Arrest of Pavel Durov, Telegram CEO, charges of terrorism, fraud, child porn
Submitted 2 months ago by sysop@lemmy.world to technology@lemmy.world
Comments
K1nsey6@lemmy.world 2 months ago
doodledup@lemmy.world 2 months ago
This has nothing to do with privacy either. First of all Telegram is not a private messenger. Secondly, this is a about public forums and groups called Channels. Telegram has full access to this data and knowingly ignores child pornography and other criminal activity. If Facebook did such a thing for years you’d be screaming right now.
JustJack23@slrpnk.net 2 months ago
I haven’t seen CP on either platform. How are you sure there is CP in telegram?
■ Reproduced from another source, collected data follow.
(** * UnderDogInvites: invite-code ledger, redemption and issuance

    A shallow embedding of [UnderDogs.py].  The Discord front end is kept
    only as far as it drives the ledger: the follow-up messages, the role
    lookups and the role grants are calls into an environment that may
    answer or raise; the two JSON files, the module globals and the random
    source are explicit state. *)

From Stdlib Require Import ZArith List String Ascii Bool Lia.
From Stdlib Require Import DecimalString.
From Stdlib Require DecimalZ DecimalPos.
Import ListNotations.

Local Open Scope Z_scope.
Local Open Scope list_scope.

(** ** Configuration / Constants *)

Definition FIRST_INVITE_ROLE_ID : Z := 1334406662315966474.
Definition SECOND_INVITE_ROLE_ID : Z := 1334406729823424684.
Definition INVITE_GENERATOR_ROLE_ID : Z := 1328552857267474495.
Definition NUM_GENERATED_CODES : nat := 3.
Definition CODE_PREFIX : string := "UD-"%string.

(** Python's [str] on an integer: its decimal numeral. *)
Definition str (z : Z) : string := NilZero.string_of_int (Z.to_int z).

(** ** Python dicts

    A [dict] keeps its keys in insertion order and the redemption scan
    depends on that order, so a dict is an association list.  Python keeps
    the keys distinct; [dict_wf] states it where a proof needs it. *)

Definition dict (V : Type) : Type := list (string * V).

Fixpoint dict_get {V : Type} (k : string) (d : dict V) : option V :=
  match d with
  | [] => None
  | (k', v) :: d' => if String.eqb k' k then Some v else dict_get k d'
  end.

(** [d.get(k, default)] *)
Definition dict_get_default {V : Type} (k : string) (default : V) (d : dict V) : V :=
  match dict_get k d with
  | Some v => v
  | None => default
  end.

(** [k in d] *)
Definition dict_mem {V : Type} (k : string) (d : dict V) : bool :=
  match dict_get k d with
  | Some _ => true
  | None => false
  end.

(** [d[k] = v]: overwrite in place, or append a new key at the end. *)
Fixpoint dict_set {V : Type} (k : string) (v : V) (d : dict V) : dict V :=
  match d with
  | [] => [(k, v)]
  | (k', v') :: d' =>
      if String.eqb k' k then (k', v) :: d' else (k', v') :: dict_set k v d'
  end.

Definition keys {V : Type} (d : dict V) : list string := map fst d.

Definition dict_wf {V : Type} (d : dict V) : Prop := NoDup (keys d).

(** ** Data model

    UnderDogInvites.json:
    [{ "user_id": { "invites": [ { "code": str, "used_by": str/None }, ... ] } }]
    UnderDogStats.json: [{ "user_id": number_of_invites_used }] *)

Record code_entry : Type := mk_entry {
  code : string;
  used_by : option string
}.

(** The value stored under an owner: the list under its ["invites"] key. *)
Definition invite_info : Type := list code_entry.

Definition invites : Type := dict invite_info.
Definition stats : Type := dict Z.

(** A file on disk: missing, holding a JSON document, or holding something
    [json.load] rejects (what a write that failed half-way leaves). *)
Inductive file (A : Type) : Type :=
| Absent
| Stored (d : A)
| Garbled.
Arguments Absent {A}.
Arguments Stored {A} d.
Arguments Garbled {A}.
How do you know there isn’t on Facebook?
technocrit@lemmy.dbzer0.com 2 months ago
So they’re saying this guy is a terrorist, drug trafficker, money launderer, pedo?
It sounds like a legitimate list of crimes with solid evidence. \s
essteeyou@lemmy.world 2 months ago
So, wading in here with a gut reaction and no nuance, he’s charged with all these crimes because the platform he runs has them being organized between its users?
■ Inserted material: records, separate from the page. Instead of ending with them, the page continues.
(** XOR-ing [d] into one payload byte XORs [d] into the fold. *)
Lemma fold_lxor_insert (l : list Z) (i : nat) (a d : Z) :
  i < length l →
  fold_left Z.lxor (<[i := Z.lxor l.[i] d]> l) a = Z.lxor (fold_left Z.lxor l a) d.
Proof.
  revert i a. induction l as [|x l IH]; intros i a Hi; [simpl in Hi; lia|].
  destruct i as [|i].
  - simpl. rewrite ?rd_cons_0, <- Z.lxor_assoc. apply fold_lxor_acc.
  - cbn [insert list_insert fold_left]. rewrite rd_cons_S.
    apply IH. simpl in Hi. lia.
Qed.

Lemma lxor_changes (x d : Z) : d ≠ 0%Z → Z.lxor x d ≠ x.
Proof.
  intros Hd E. apply Hd.
  assert (H : Z.lxor x (Z.lxor x d) = Z.lxor x x) by (by rewrite E).
  rewrite <- Z.lxor_assoc, !Z.lxor_nilpotent, Z.lxor_0_l in H. done.
Qed.

(** A single bit of a byte. *)
Lemma bit_byte (bit : Z) : (0 ≤ bit < 8)%Z → is_byte (2 ^ bit) ∧ (2 ^ bit)%Z ≠ 0%Z.
Proof.
  intros Hbit. pose proof (Z.pow_pos_nonneg 2 bit).
  pose proof (Z.pow_le_mono_r 2 bit 7). unfold is_byte.
  change (2 ^ 7)%Z with 128%Z in *. lia.
Qed.

(** XOR-ing [d] into the length byte XORs [d] into the fold. *)
Lemma xor_fold_length (t l d : Z) (pl : list Z) :
  xor_fold t (Z.lxor l d) pl = Z.lxor (xor_fold t l pl) d.
Proof. unfold xor_fold. by rewrite <- Z.lxor_assoc, fold_lxor_acc. Qed.

(** A wire frame whose length byte was replaced by another value [l']:
    the checks of [ParsePacket], in source order, on the declared length
    [n = l']. *)
Lemma ParsePacket_length_replaced (t l' : Z) (pl rest : list Z)
    (t0 : Z) (d0 : list Z) (l0 : nat) :
  length pl ≤ 255 → (0 ≤ l' < 256)%Z → l' ≠ Z.of_nat (length pl) →
  let pkt := wire_frame t pl ++ rest in
  let n := Z.to_nat l' in
  let r := ParsePacket (<[3 := l']> pkt) (length pl + 7) t0 d0 l0 in
  p_exit r
  = (if decide (length pl < n) then ExitIncomplete
     else if decide (pkt.[5 + n] = 0xAA%Z ∧ pkt.[6 + n] = 0xAA%Z) then
       if decide (xor_fold t (Z.of_nat n) (take n pl) = pkt.[4 + n])
       then ExitOk else ExitChecksumMismatch
     else ExitBadEnd)
  ∧ (p_exit r = ExitOk → p_type r = t ∧ p_data_len r = n ∧ n < length pl).
Proof.
  intros H255 Hl' Hne pkt n r. unfold r, pkt, wire_frame. cbn [app insert list_insert].
  change (5 + n) with (S (S (S (S (S n))))).
  change (6 + n) with (S (S (S (S (S (S n)))))).
  change (4 + n) with (S (S (S (S n)))).
  rewrite !rd_cons_S, ParsePacket_header. cbv zeta. fold n.
  set (body := (pl ++ _) ++ rest).
  destruct (Nat.ltb_spec (length pl + 7) 7) as [?|_]; [lia|].
  rewrite !Z.eqb_refl. cbn [negb orb].
  destruct (Nat.ltb_spec (length pl + 7) (n + 7)) as [Hgt|Hle].
  { rewrite decide_True by lia. cbn [p_exit]. by split. }
  assert (Hn : n < length pl) by lia.
  rewrite decide_False by lia.
  destruct (Z.eqb_spec body.[S n] 0xAA) as [E1|E1]; cbn [negb orb];
    [|rewrite decide_False by (by intros [? _]); cbn [p_exit]; by split].
  destruct (Z.eqb_spec body.[S (S n)] 0xAA) as [E2|E2]; cbn [negb orb];
    [|rewrite decide_False by (by intros [_ ?]); cbn [p_exit]; by split].
  rewrite decide_True by done.
  rewrite map_rd_seq0 by (unfold body; rewrite !length_app; lia).
  assert (Ht : take n body = take n pl).
  { unfold body. rewrite <- app_assoc. apply take_app_le. lia. }
  rewrite !Ht, u8_small by lia. fold (xor_fold t (Z.of_nat n) (take n pl)).
  destruct (Z.eqb_spec (xor_fold t (Z.of_nat n) (take n pl)) body.[n]) as [E3|E3];
    cbn [negb].
  - rewrite decide_True by done. cbn [p_exit p_type p_data_len].
    split; [done|]. intros _. split; [done|]. split; [done|lia].
  - rewrite decide_False by done. cbn [p_exit]. by split.
Qed.

(** ** Whole deliveries *)

Lemma same_device_eq (p q : NiimbotPrinter) :
  same_device p q → p = with_packet_buf q (packet_buf_ p) (packet_buf_len_ p).
Proof.
  intros (H1 & H2 & H3 & H4 & H5). destruct p, q. simpl in *. by subst.
Qed.

Lemma same_device_drop_front (p : NiimbotPrinter) (k : nat) :
  same_device (drop_front p k) p.
Proof. by repeat split. Qed.

Lemma same_device_trans (p q r : NiimbotPrinter) :
  same_device p q → same_device q r → same_device p r.
Proof.
  intros (A1 & A2 & A3 & A4 & A5) (B1 & B2 & B3 & B4 & B5).
  repeat split; congruence.
Qed.

(** Handling a frame on two objects with different accumulators. *)
Lemma HandleResponse_same_device (p q : NiimbotPrinter) (t : Z) (d : list Z) (n : nat) :
  same_device p q →
  HandleResponse p t d n
  = (with_packet_buf (HandleResponse q t d n).1 (packet_buf_ p) (packet_buf_len_ p),
     (HandleResponse q t d n).2).
Proof.
  intros H. rewrite (same_device_eq p q H) at 1.
  apply HandleResponse_with_packet_buf.
Qed.

Lemma parse_loop_short (fuel : nat) (p : NiimbotPrinter) :
  packet_buf_len_ p < 7 → parse_loop fuel p = Returns (p, []).
Proof.
  intros H. destruct fuel; cbn [parse_loop];
    destruct (Nat.ltb_spec (packet_buf_len_ p) 7); done || lia.
Qed.

(** A frame in front of fewer than 7 further bytes: one pass handles it and
    the loop ends with those bytes left. *)
Lemma parse_loop_frame (fuel : nat) (p p0 : NiimbotPrinter) (t : Z) (pl rest : list Z) :
  accumulated p (wire_frame t pl ++ rest) → same_device p p0 →
  length pl ≤ 255 → length rest < 7 → 1 ≤ fuel →
  ∃ junk,
    parse_loop fuel p
    = Returns (with_packet_buf (HandleResponse p0 t pl (length pl)).1 junk (length rest),
               (HandleResponse p0 t pl (length pl)).2)
    ∧ take (length rest) junk = rest.
Proof.
  intros Hacc Hsame H255 Hrest Hfuel.
  destruct fuel as [|fuel]; [lia|]. cbn [parse_loop].
  pose proof Hacc as (Hb & Hl & _). rewrite length_app, wire_frame_length in Hl.
  destruct (Nat.ltb_spec (packet_buf_len_ p) 7) as [?|_]; [lia|].
  rewrite (parse_pass_frame p t pl rest Hacc H255).
  rewrite (HandleResponse_same_device p p0 t pl (length pl) Hsame).
  cbn [fst snd].
  set (q := HandleResponse p0 t pl (length pl)).
  set (p2 := drop_front _ _).
  assert (Hq : accumulated p2 rest).
  { rewrite <- (drop_app_length (wire_frame t pl) rest).
    rewrite wire_frame_length. apply drop_front_accumulated; [exact Hacc|].
    rewrite length_app, wire_frame_length. lia. }
  destruct Hq as (_ & Hl2 & Ht2).
  rewrite parse_loop_short by lia. rewrite app_nil_r.
  exists (packet_buf_ p2). split; [|exact Ht2].
  do 2 f_equal. rewrite <- Hl2. reflexivity.
Qed.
Who do we arrest if a crime is organized via phone call on T-Mobile’s network, or via mail?
Is it a case of cooperation, where Telegram is completely refusing to help, or is it just a case of “encryption bad, privacy bad” from the French government?
AnAmericanPotato@programming.dev 2 months ago
I guarantee you, T-Mobile does not hesitate to hand over any and all data they have to the government. And they don’t encrypt shit, as evidenced by their many many data breaches.
The postal service is from a different era, and has legal protections I wish online equivalents had. Logically they should. Realistically they probably never will.
Zwiebel@feddit.org 2 months ago
In Germany those leagacy protections have long been breached
funtrek@discuss.tchncs.de 2 months ago
A service provider is not responsible for the content people publish on their service. But if they knowingly allow criminals to publish and refuse to cooperate with courts and police, they become responsible.
Kyrgizion@lemmy.world 2 months ago
But the level of cooperation required means they have to break eee to remain in the clear. Doing that means they lose almost all reason to exist in the first place. This is a no-win scenario.
0x0@programming.dev 2 months ago
On the same disclaimer, I’m betting on the latter.
themarty27@lemmy.sdf.org 2 months ago
Allegedly the former. By “allegedly”, I mean that Telegram is definitely uncooperative in moderation of illegal content, the alleged part is that that is the motivation behind the arrest. I also read somewhere that he was accused of tapping into Macron’s manager’s communications, but I can’t find the article and I don’t know how reliable that statement is.
1984@lemmy.today 2 months ago
I don’t know anything about this but when USA calls someone a terrorist, it’s always about money or power in some form.
essteeyou@lemmy.world 2 months ago
In this case it was France, not the USA.